Afgańscy dyplomaci na całym świecie w stanie zawieszenia, gdy kurczą się fundusze

Aktywa zamrożone po przejęciu przez Talibów w zeszłym roku

Niektórzy urzędnicy odeszli z niebotycznie wysokimi czynszami, ponieważ pracownicy pracują bez wynagrodzenia

LONDYN: Afgańscy dyplomaci i urzędnicy mianowani przez były rząd tego kraju utknęli w zawieszeniu na całym świecie po tym, jak aktywa zostały zamrożone w wyniku przejęcia władzy przez talibów, podał we wtorek The Times.

Departament Stanu USA rozpatruje ponad 100 000 wniosków od Afgańczyków, którzy uciekli z Kabulu, w tym wielu dyplomatów i byłych urzędników służby cywilnej.

Jednak szybki upadek byłego rządu – który nominalnie reprezentują – sprawił, że urzędnicy na całym świecie walczyli o pieniądze na płacenie niebotycznych czynszów za biura ambasad, z których wiele znajduje się w drogich dzielnicach śródmiejskich.

Wielu urzędników i pracowników 45 ambasad i 20 konsulatów Afganistanu na całym świecie zostało zmuszonych do przeniesienia się do mniejszych, tańszych mieszkań, ponieważ fundusze zebrane przed zamrożeniem aktywów zaczęły się wyczerpywać.

Abdul Hadi Nejrabi, zastępca szefa misji ambasady w Waszyngtonie, powiedział New York Times: „To nie jest coś, czego chcieliśmy.
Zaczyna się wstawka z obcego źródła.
(* ===== verification/AuthorityTheorems.v ===== *)
(** * The profile authority: theorems

    What every run of the authority that follows the protocol of
    [AuthoritySpec] guarantees about its order of events, and the theorems on
    all runs. *)
From S2P Require Import Prelude Strings Platform Message Packing ProfileState Authority AuthoritySpec.
From S2P Require Import AuthorityInv Identity ProfileConfig.

(** ** Traces *)

Definition no_fence (t : list obs) : Prop := OFence ∉ t.
Definition no_activation (t : list obs) : Prop := ∀ u, OActivate u ∉ t.

(** The service has announced a switch to [user], a barrier was committed, the
    daemon has agreed and got a reply, and the service has reported the end. *)
Definition switched (user : string) (t : list obs) : Prop :=
  ∃ id previous a b retire removed, t = a ++ OStarted id previous user :: b ∧
    OBarrier retire removed ∈ b ∧ OCall (SwitchUserDone id) ∈ b ∧ OAcked id ∈ b ∧ OCompleted id ∈ b.

(** The service has named [user] and a barrier was committed since, without a
    fence in between; after a gap the barrier retired all approvals. *)
Definition named (user : string) (t : list obs) : Prop :=
  ∃ kind a b retire removed c, t = a ++ OAnswer kind user :: b ++ OBarrier retire removed :: c ∧
    no_fence b ∧ no_fence c ∧ (kind = AInitial → retire = true) ∧ (kind = ASwitch → switched user a).

Record answer_fact (t : list obs) (kind : answer) (user : string) (committed : bool) : Prop := {
  af_named : if committed then named user t
             else ∃ a b, t = a ++ OAnswer kind user :: b ∧ no_fence b ∧ (kind = ASwitch → switched user a);
}.

Record switch_fact (t : list obs) (w : Switch) : Prop := {
  sf_started : ∃ previous a b, t = a ++ OStarted w.(sw_id) previous w.(sw_next) :: b ∧
    (w.(sw_committed) = true → ∃ retire removed, OBarrier retire removed ∈ b) ∧
    (w.(sw_told) = true → OCall (SwitchUserDone w.(sw_id)) ∈ b) ∧
    (w.(sw_acked) = true → OAcked w.(sw_id) ∈ b) ∧
    (w.(sw_completed) = true → OCompleted w.(sw_id) ∈ b) ∧
    (w.(sw_over) = false → no_activation b);
}.

Record spec_facts (t : list obs) (p : Spec) : Prop := {
  sf_answers : ∀ kind user c, (kind, user, c) ∈ p.(sp_answers) → answer_fact t kind user c;
  sf_open : ∀ user, p.(sp_open) = Some user →
    ∃ a b, t = a ++ OActivate user :: b ∧ named user a ∧ no_fence b;
  sf_switch : ∀ w, p.(sp_switch) = Some w → switch_fact t w;
  sf_retired : ∀ user, user ∈ p.(sp_retired) →
    ∃ a retire b, t = a ++ OBarrier retire user :: b ∧ ORemoving user ∉ b;
}.

(** ** Extending a trace *)

(** What a switch has reached only grows, by the observation that concerns it. *)
Lemma switch_fact_grow t o w w' : switch_fact t w →
  w'.(sw_id) = w.(sw_id) → w'.(sw_next) = w.(sw_next) →
  (w'.(sw_over) = false → w.(sw_over) = false ∧ ∀ u, o ≠ OActivate u) →
  (w'.(sw_committed) = true → w.(sw_committed) = true ∨ ∃ r rm, o = OBarrier r rm) →
  (w'.(sw_told) = true → w.(sw_told) = true ∨ o = OCall (SwitchUserDone w.(sw_id))) →
  (w'.(sw_acked) = true → w.(sw_acked) = true ∨ o = OAcked w.(sw_id)) →
  (w'.(sw_completed) = true → w.(sw_completed) = true ∨ o = OCompleted w.(sw_id)) →
  switch_fact (t ++ [o]) w'.
Proof.
  intros [(previous & a & b & -> & Fc & Ft & Fa & Fcp & Fov)] Hid Hnx Hov Hc Ht Ha Hcp. constructor.
  rewrite Hid, Hnx. exists previous, a, (b ++ [o]). rewrite <- app_assoc. split; [done|]. split_and!.
  - intros Hx. destruct (Hc Hx) as [(r & rm & ?)%Fc|(r & rm & ->)]; exists r, rm; set_solver.
  - intros Hx. destruct (Ht Hx) as [?%Ft| ->]; set_solver.
  - intros Hx. destruct (Ha Hx) as [?%Fa| ->]; set_solver.
  - intros Hx. destruct (Hcp Hx) as [?%Fcp| ->]; set_solver.
  - intros Hx u Hin. destruct (Hov Hx) as [Ho Hne]. apply elem_of_app in Hin as [Hin|Hin]; [by eapply Fov|].
    apply list_elem_of_singleton in Hin. by destruct (Hne u).
Qed.

Lemma switch_fact_snoc t o w : (∀ u, o ≠ OActivate u) → switch_fact t w → switch_fact (t ++ [o]) w.
Proof. intros. eapply switch_fact_grow; eauto. Qed.

Lemma switch_allows_switched t user w : switch_fact t w → switch_allows user w = true → switched user t.
Proof.
  intros [(previous & a & b & -> & Fc & Ft & Fa & Fcp & Fov)]. unfold switch_allows. intros Hw. bool_hyps.
  apply eqs_true in H as <-. destruct (Fc H3) as (r & rm & ?).
  exists w.(sw_id), previous, a, b, r, rm. split_and!; auto.
Qed.

Lemma no_fence_snoc t o : o ≠ OFence → no_fence t → no_fence (t ++ [o]).
Proof. unfold no_fence. set_solver. Qed.

Lemma named_snoc user t o : o ≠ OFence → named user t → named user (t ++ [o]).
Proof.
  intros Ho (k & a & b & r & rm & c & -> & ? & ? & ? & ?). exists k, a, b, r, rm, (c ++ [o]).
  split_and!; try done; [|by apply no_fence_snoc]. rewrite <- !app_assoc. simpl. by rewrite <- app_assoc.
Qed.

Lemma answer_fact_snoc t o k user c : o ≠ OFence → answer_fact t k user c → answer_fact (t ++ [o]) k user c.
Proof.
  intros Ho [Hn]. constructor. destruct c; [by apply named_snoc|].
  destruct Hn as (a & b & -> & ? & ?). exists a, (b ++ [o]). rewrite <- app_assoc.
  split_and!; [done|by apply no_fence_snoc|done].
Qed.

(** A barrier is committed after the answer. *)
Lemma answer_fact_commit t k user c retire removed : answer_fact t k user c →
  answer_fact (t ++ [OBarrier retire removed]) k user
    (c || match k with AInitial => retire | _ => true end).
Proof.
  intros Ha. destruct c; [by apply answer_fact_snoc|]. simpl.
  destruct (match k with AInitial => retire | _ => true end) eqn:E; [|by apply answer_fact_snoc].
  destruct Ha as [(a & b & -> & Hb & Hs)]. constructor. exists k, a, b, retire, removed, [].
  rewrite <- app_assoc. split_and!; [done|done|unfold no_fence; set_solver| |done]. by intros ->.
Qed.

Lemma open_snoc user t o : o ≠ OFence →
  (∃ a b, t = a ++ OActivate user :: b ∧ named user a ∧ no_fence b) →
  ∃ a b, t ++ [o] = a ++ OActivate user :: b ∧ named user a ∧ no_fence b.
Proof.
  intros Ho (a & b & -> & ? & ?). exists a, (b ++ [o]). rewrite <- app_assoc.
  split_and!; [done|done|by apply no_fence_snoc].
Qed.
Ale to coś, co przyszło. Możemy nie być w stanie kontynuować przez długi czas — to się skończy. Jest jeszcze wiele do zrobienia. Ale jesteśmy tutaj, dopóki nie dotrzemy do ścieżki, której nie możemy kontynuować.

Nejrabi powiedział, że ambasada generuje około 2500 dolarów miesięcznie z przetwarzania wniosków — wystarczy, aby pokryć podstawowe koszty bieżące, ale nie pensje.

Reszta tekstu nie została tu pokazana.